Now for some time a man named Simon had practiced sorcery in the city and amazed all the people of Samaria. He boasted that he was someone great, 10 and all the people, both high and low, gave him their attention and exclaimed, “This man is rightly called the Great Power of God.” 11 They followed him because he had amazed them for a long time with his sorcery. 12 But when they believed Philip as he proclaimed the good news of the kingdom of God and the name of Jesus Christ, they were baptized, both men and women. 13 Simon himself believed and was baptized. And he followed Philip everywhere, astonished by the great signs and miracles he saw.
14 When the apostles in Jerusalem heard that Samaria had accepted the word of God, they sent Peter and John to Samaria. 15 When they arrived, they prayed for the new believers there that they might receive the Holy Spirit, 16 because the Holy Spirit had not yet come on any of them; they had simply been baptized in the name of the Lord Jesus. 17 Then Peter and John placed their hands on them, and they received the Holy Spirit.
18 When Simon saw that the Spirit was given at the laying on of the apostles’ hands, he offered them money 19 and said, “Give me also this ability so that everyone on whom I lay my hands may receive the Holy Spirit.”
20 Peter answered: “May your money perish with you, because you thought you could buy the gift of God with money! 21 You have no part or share in this ministry, because your heart is not right before God.22 Repent of this wickedness and pray to the Lord in the hope that he may forgive you for having such a thought in your heart. 23 For I see that you are full of bitterness and captive to sin.”
24 Then Simon answered, “Pray to the Lord for me so that nothing you have said may happen to me.”
On reading this passage, I observe that Simon the Sorcerer started showing signs of believing in Jesus when his followers started following Philip who did signs and wonders.  With money, Simon wanted to buy the ability to give the Holy Spirit to people.  Peter was offended because Simon thought he could buy out God.

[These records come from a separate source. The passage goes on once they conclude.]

(* ===== verification/ExpertCacheInv.v ===== *)
(** The invariant of the expert cache: slots that are read are never written, and what is ready is the expert it says. *)
From stdpp Require Import strings gmap sorting.
From S2P Require Import Prelude StorageLayouts ArtifactBinder ArtifactLoad ExpertBank ExpertCache.

(** * Slots in memory *)
Lemma slot_bytes_value : kExpertSlotBytes = 2765056.
Proof. reflexivity. Qed.

Section Memory.
Context (cf : config) (host : Z -> Z).

Definition slot_base (s : Z) : Z := cf_storage cf + s * kExpertSlotBytes.

(** Through the view of a slot a kernel reads the bytes of the slot in order. *)
Lemma pair_byte_view storage s o : 0 <= o < kExpertPairBytes -> pair_byte storage (view cf s) o = storage (slot_base s + o).
Proof.
  intros Ho. unfold pair_byte, view, slot_base. cbn [pv_gate_up pv_down mv_codes mv_scales mv_weight_scale_divisor].
  set (base := cf_storage cf + s * kExpertSlotBytes).
  destruct (o <? 1638400); [done|]. destruct (o <? 1843200); [f_equal; lia|]. destruct (o <? 2662400); [f_equal; lia|].
  destruct (o <? 2764800); [f_equal; lia|]. destruct (o <? 2764804); f_equal; lia.
Qed.

Lemma fill_slot_same s src storage o : 0 <= o < kExpertPairBytes -> fill_slot cf host s src storage (slot_base s + o) = pair_byte host src o.
Proof.
  intros Ho. unfold fill_slot. fold (slot_base s). unfold kExpertPairBytes in Ho.
  rewrite (proj2 (Z.leb_le _ _)), (proj2 (Z.ltb_lt _ _)) by (rewrite ?slot_bytes_value; lia). cbn [andb]. unfold packed.
  replace (slot_base s + o - slot_base s) with o by lia. by rewrite (proj2 (Z.ltb_lt o kExpertPairBytes)) by (unfold kExpertPairBytes; lia).
Qed.

Lemma fill_slot_other s s' src storage o : s <> s' -> 0 <= o < kExpertPairBytes -> fill_slot cf host s src storage (slot_base s' + o) = storage (slot_base s' + o).
Proof.
  intros Hne Ho. unfold fill_slot. fold (slot_base s). unfold kExpertPairBytes in Ho.
  assert (Hout : slot_base s' + o < slot_base s \/ slot_base s + kExpertSlotBytes <= slot_base s' + o).
  { unfold slot_base. rewrite slot_bytes_value. nia. }
  destruct (Z.leb_spec (slot_base s) (slot_base s' + o)); [|done]. rewrite (proj2 (Z.ltb_ge _ _)) by lia. done.
Qed.

(** The slot [s] holds expert [id] of its layer. *)
Definition content_ok (storage : Z -> Z) (s id : Z) : Prop :=
  exists v, table_expert (cf_layers cf) (s / cf_slots cf) id = Ok v /\ forall o, 0 <= o < kExpertPairBytes -> storage (slot_base s + o) = pair_byte host v o.

Lemma content_other s s' src storage id : s <> s' -> content_ok storage s' id -> content_ok (fill_slot cf host s src storage) s' id.
Proof. intros Hne (v & Hv & H). exists v. split; [done|]. intros o Ho. rewrite fill_slot_other by done. by apply H. Qed.

(** * The invariant *)
Definition busy (x : worker) : list Z := match x with WPopped s _ => [s] | WCopied s => [s] | WIdle | WStopped => [] end.

Definition entry_ok (e : Entry) : Prop :=
  match en_state e with
  | EEmpty => en_expert e = -1
  | ECanonical => False
  | EUploading | EReady => 0 <= en_expert e < 512
  end.

(** How often the slot is leased. *)
Definition leased (s : Z) (consumers : list (Z * Z)) : Z := vsize (filter (fun c => fst c = s) consumers).

Record cache_ok (w : world) : Prop := {
  k_size : vsize (c_entries (w_shared w)) = 48 * cf_slots cf;
  k_entry : forall s e, (c_entries (w_shared w)).[s] = Some e -> entry_ok e;
  k_distinct : forall i j a b, (c_entries (w_shared w)).[i] = Some a -> (c_entries (w_shared w)).[j] = Some b -> i <> j ->
    i / cf_slots cf = j / cf_slots cf -> en_expert a = en_expert b -> en_expert a = -1;
  k_uploads : NoDup (c_queue (w_shared w) ++ busy (w_worker w));
  k_uploading : forall s, s ∈ c_queue (w_shared w) ++ busy (w_worker w) ->
    exists e, (c_entries (w_shared w)).[s] = Some e /\ en_state e = EUploading;
  k_popped : forall s id, w_worker w = WPopped s id -> exists e, (c_entries (w_shared w)).[s] = Some e /\ en_expert e = id;
  k_copied : forall s, w_worker w = WCopied s -> exists e, (c_entries (w_shared w)).[s] = Some e /\ content_ok (d_storage (w_device w)) s (en_expert e);
  k_filling : c_filling (w_shared w) = negb (bool_decide (busy (w_worker w) = []));
  k_bound : outstanding (w_shared w) <= 4;
  k_leases : forall s e, (c_entries (w_shared w)).[s] = Some e -> en_leases e = leased s (o_consumers (w_owner w));
  k_consumers : forall s p, (s, p) ∈ o_consumers (w_owner w) -> 0 <= p < cf_paths cf /\
    exists e, (c_entries (w_shared w)).[s] = Some e /\ en_state e = EReady;
  k_paths : NoDup (o_consumers (w_owner w)).*2;
  k_ready : forall s e, (c_entries (w_shared w)).[s] = Some e -> en_state e = EReady -> content_ok (d_storage (w_device w)) s (en_expert e);
  k_failed : is_Some (c_failure (w_shared w)) <-> w_worker w = WStopped;
  k_descriptors : cf_slots cf <> 0 -> vsize (o_descriptors (w_owner w)) = cf_paths cf;
  k_quiet : o_consumers (w_owner w) = [] -> d_stream (w_device w) = [];
  k_error : forall e, c_failure (w_shared w) = Some e -> e = RuntimeError;
  k_stopped : w_worker w = WStopped -> c_queue (w_shared w) = [];
  k_progress : w_worker w <> WStopped -> forall s e, (c_entries (w_shared w)).[s] = Some e -> en_state e = EUploading ->
    s ∈ c_queue (w_shared w) ++ busy (w_worker w);
}.

Context (Hlayers : forall s id, 0 <= s < 48 * cf_slots cf -> 0 <= id < 512 -> exists v, table_expert (cf_layers cf) (s / cf_slots cf) id = Ok v).

(** ** The steps of the worker *)
Lemma pop_ok w slot rest e : cache_ok w -> w_worker w = WIdle -> c_queue (w_shared w) = slot :: rest -> (c_entries (w_shared w)).[slot] = Some e ->
  cache_ok (with_worker (WPopped slot (en_expert e)) (with_shared (set_queue rest true) w)).
Proof.
  intros [Hsize Hentry Hdist Hnd Hup Hpop Hcop Hfill Hbound Hlease Hcons Hpaths Hready Hfail Hdesc Hquiet Herr Hstop Hprog] Hw Hq He. rewrite Hw, Hq in *.
  cbn [busy] in *. rewrite app_nil_r in *. assert (Hperm : rest ++ [slot] ≡ₚ slot :: rest) by (by rewrite Permutation_app_comm).
  split; cbn; try done.
  - by rewrite Hperm.
  - intros s Hs. apply Hup. by rewrite Hperm in Hs.
  - intros s id [= <- <-]. by exists e.
  - unfold outstanding in *. rewrite Hq in Hbound. cbn in *. rewrite vsize_cons in Hbound. destruct (c_filling (w_shared w)); lia.
  - split; [intros Hf; apply Hfail in Hf; discriminate|discriminate].
  - intros _ s x Hx Hst. rewrite Hperm. by apply (Hprog ltac:(done) s x).
Qed.

(** The expert of a queued slot exists. *)
Lemma popped_source w slot id : cache_ok w -> w_worker w = WPopped slot id -> exists src, table_expert (cf_layers cf) (slot / cf_slots cf) id = Ok src.
Proof.
  intros H Hw. destruct (k_popped _ H slot id Hw) as (e & He & <-). destruct (k_uploading _ H slot) as (e' & He' & Hst); [rewrite Hw; set_solver|].
  rewrite He in He'. injection He' as <-. pose proof (vget_Some_bounds _ _ _ He) as Hb. rewrite (k_size _ H) in Hb. apply Hlayers; [done|].
  pose proof (k_entry _ H slot e He) as Ho. unfold entry_ok in Ho. by rewrite Hst in Ho.
Qed.

Lemma copy_ok w slot id src : cache_ok w -> w_worker w = WPopped slot id -> table_expert (cf_layers cf) (slot / cf_slots cf) id = Ok src ->
  cache_ok (with_worker (WCopied slot)
    (with_gpu (fun d => mkDevice (fill_slot cf host slot src (d_storage d)) (d_stream d) (d_outputs d) (d_results d)) w)).
Proof.
  intros [Hsize Hentry Hdist Hnd Hup Hpop Hcop Hfill Hbound Hlease Hcons Hpaths Hready Hfail Hdesc Hquiet Herr Hstop Hprog] Hw Hsrc. rewrite Hw in *. cbn [busy] in *.
  destruct (Hpop slot id eq_refl) as (e & He & Hid). destruct (Hup slot) as (e' & He' & Hst); [set_solver|]. rewrite He in He'. injection He' as <-.
  split; cbn; try done.
  - intros s [= <-]. exists e. split; [done|]. exists src. rewrite Hid. split; [done|]. intros o Ho. by apply fill_slot_same.
  - intros s x Hx Hr. apply content_other; [|by apply Hready]. intros <-. congruence.
  - split; [intros Hf; apply Hfail in Hf; discriminate|discriminate].
  - intros _ s x Hx Hs. by apply (Hprog ltac:(done) s x).
Qed.

Lemma publish_ok w slot : cache_ok w -> w_worker w = WCopied slot -> cache_ok (with_worker WIdle (with_shared (publish_slot slot) w)).
Proof.
  intros [Hsize Hentry Hdist Hnd Hup Hpop Hcop Hfill Hbound Hlease Hcons Hpaths Hready Hfail Hdesc Hquiet Herr Hstop Hprog] Hw. rewrite Hw in *. cbn [busy] in *.
  destruct (Hcop slot eq_refl) as (e & He & Hc). destruct (Hup slot) as (e' & He' & Hst); [set_solver|]. rewrite He in He'. injection He' as <-.
  pose proof (vget_Some_bounds _ _ _ He) as Hb. apply NoDup_app in Hnd as (Hndq & Hdis & _). 
  set (e1 := mkEntry (en_expert e) EReady (en_epoch e) (en_leases e)).
  assert (E : exists stats, publish_slot slot (w_shared w) =
    mkShared ((c_entries (w_shared w)).[slot <- e1]) (c_queue (w_shared w)) false (c_failure (w_shared w)) (c_epoch (w_shared w)) stats).
  { unfold publish_slot. rewrite He. by eexists. }
  destruct E as [stats E]. unfold with_worker, with_shared. cbn. rewrite E.
  assert (Hget : forall s x, (c_entries (w_shared w)).[slot <- e1].[s] = Some x -> s = slot /\ x = e1 \/ s <> slot /\ (c_entries (w_shared w)).[s] = Some x).
  { intros s x. destruct (decide (s = slot)) as [->|Hne]; [rewrite vget_vset_eq by done; intros [= <-]; by left|]. rewrite vget_vset_ne by done. by right. }
  split; cbn; rewrite ?app_nil_r; try done.
  - by rewrite vsize_vset.
  - intros s x [[-> ->] | [_ Hx]]%Hget; [|by eapply Hentry]. specialize (Hentry slot e He). unfold entry_ok in *. rewrite Hst in Hentry. done.
  - intros i j a b [[-> ->] | [Hi Ha]]%Hget [[-> ->] | [Hj Hb']]%Hget Hne; cbn; try (by eapply Hdist); done.
  - intros s Hs. destruct (Hup s) as (x & Hx & Hu); [set_solver|]. exists x. split; [|done]. rewrite vget_vset_ne; [done|].
    intros <-. apply (Hdis slot Hs). set_solver.
  - unfold outstanding in *. cbn. destruct (c_filling (w_shared w)); lia.
  - intros s x [[-> ->] | [_ Hx]]%Hget; [cbn; by apply Hlease|by apply Hlease].
  - intros s p Hsp. destruct (Hcons s p Hsp) as (Hp & x & Hx & Hr). split; [done|]. exists x. rewrite vget_vset_ne; [done|]. intros <-. congruence.
  - intros s x [[-> ->] | [_ Hx]]%Hget Hr; [done|by apply Hready].
  - split; [intros Hf; apply Hfail in Hf; discriminate|discriminate].
  - intros _ s x [[-> ->] | [Hne Hx]]%Hget Hs; [done|]. specialize (Hprog ltac:(done) s x Hx Hs). set_solver.
Qed.

Lemma fail_ok w : cache_ok w -> cache_ok (fail_worker RuntimeError w).
Proof.
  intros [Hsize Hentry Hdist Hnd Hup Hpop Hcop Hfill Hbound Hlease Hcons Hpaths Hready Hfail Hdesc Hquiet Herr Hstop Hprog].
  split; cbn; try done; try (apply NoDup_nil_2).
  - intros s Hs. set_solver.
  - by intros e [= <-].
Qed.

Lemma device_ok w : cache_ok w -> cache_ok (with_gpu (run_stream cf 1) w).
Proof.
  intros [Hsize Hentry Hdist Hnd Hup Hpop Hcop Hfill Hbound Hlease Hcons Hpaths Hready Hfail Hdesc Hquiet Herr Hstop Hprog].
  assert (Es : d_storage (run_stream cf 1 (w_device w)) = d_storage (w_device w)) by (unfold run_stream; by destruct (run_launches _ _ _ _)).
  assert (Eq : d_stream (w_device w) = [] -> d_stream (run_stream cf 1 (w_device w)) = []).
  { intros E. unfold run_stream. rewrite E. done. }
  split; cbn; rewrite ?Es; try done. intros Hc. by apply Eq, Hquiet.
Qed.

Lemma env_step_ok e w : cache_ok w -> cache_ok (env_step cf host e w).
Proof.
  intros H. unfold env_step. destruct e, (w_worker w) as [|slot id|slot|] eqn:Hw; try done; try (by apply fail_ok); try (by apply device_ok); try (by apply publish_ok).
  - destruct (c_queue (w_shared w)) as [|slot rest] eqn:Hq; [done|]. destruct ((c_entries (w_shared w)).[slot]) as [x|] eqn:Hx; [|done]. by apply pop_ok.
  - destruct (popped_source w slot id H Hw) as [src Hsrc]. rewrite Hsrc. by apply (copy_ok w slot id).
Qed.
End Memory.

Simon the Sorcerer’s name is now used in the word “simony,” the act in which people try to buy church positions, which happened notoriously in the Reformation era.  He went on to be known in history as Simon Magus, or the Magician, and he led many people into a false Christianity based on health and wealth.

Luke tells Simon’s story in Acts because Christians need to know that there will be people who call themselves Christians who do not really believe.  They may be attracted to the church because of the people or the music or the good programs, but if they do not truly get to know Christ, then they are false believers, and true Christians need to be aware of them.

Jesus's first two parables in Matthew 13 deal with false believers in the church.

Verses 1-23 deal with the parable of the Sower and its meaning.  What kind of people are described by the path that received the seed/Word? (People who never got the word because it got eaten away by the devil)

What kind of people are described by the rocky soil? (People who got the word, but who did not stick around when times got tough)
What kind of people are described by the thorny soil? (People who like the church but are worried about the things of this world)
What kind of people are described by the good soil? (The people who hear God’s word, become true believers, and grow in the Lord)

The parable of the Sower shows that the church will have many people come and go.  The church is where people hear God’s word, and different people react differently.  Among those hearers are people who will look like Christians and appreciate different aspects of the church, but because they to not place their faith in Jesus, or because they love the things and attention of the world more than the Lord, they will eventually leave and not return.  But before they leave, they will come to your church, get involved in the ministries, and seem like genuine believers.  They may even hold leadership positions.  Let’s read Jesus’s next Parable.

He tells the parable in verses 24-30 and then explains it in 36-43.  Here is the text:

24 Jesus told them another parable: “The kingdom of heaven is like a man who sowed good seed in his field. 25 But while everyone was sleeping, his enemy came and sowed weeds among the wheat, and went away. 26 When the wheat sprouted and formed heads, then the weeds also appeared.
27 “The owner’s servants came to him and said, ‘Sir, didn’t you sow good seed in your field? Where then did the weeds come from?’
28 “‘An enemy did this,’ he replied.
“The servants asked him, ‘Do you want us to go and pull them up?’
29 “‘No,’ he answered, ‘because while you are pulling the weeds, you may uproot the wheat with them. 30 Let both grow together until the harvest. At that time I will tell the harvesters: First collect the weeds and tie them in bundles to be burned; then gather the wheat and bring it into my barn.’”
In agriculture, wheat and tares look identical when they sprout.  But when they reach maturity, the wheat produces a fruit that can be made into bread while the tares become a poison to the wheat and produce nothing beneficial to the farmers.  What did the owner say to do with the weeds in verse 30? (Let them grow together until harvest)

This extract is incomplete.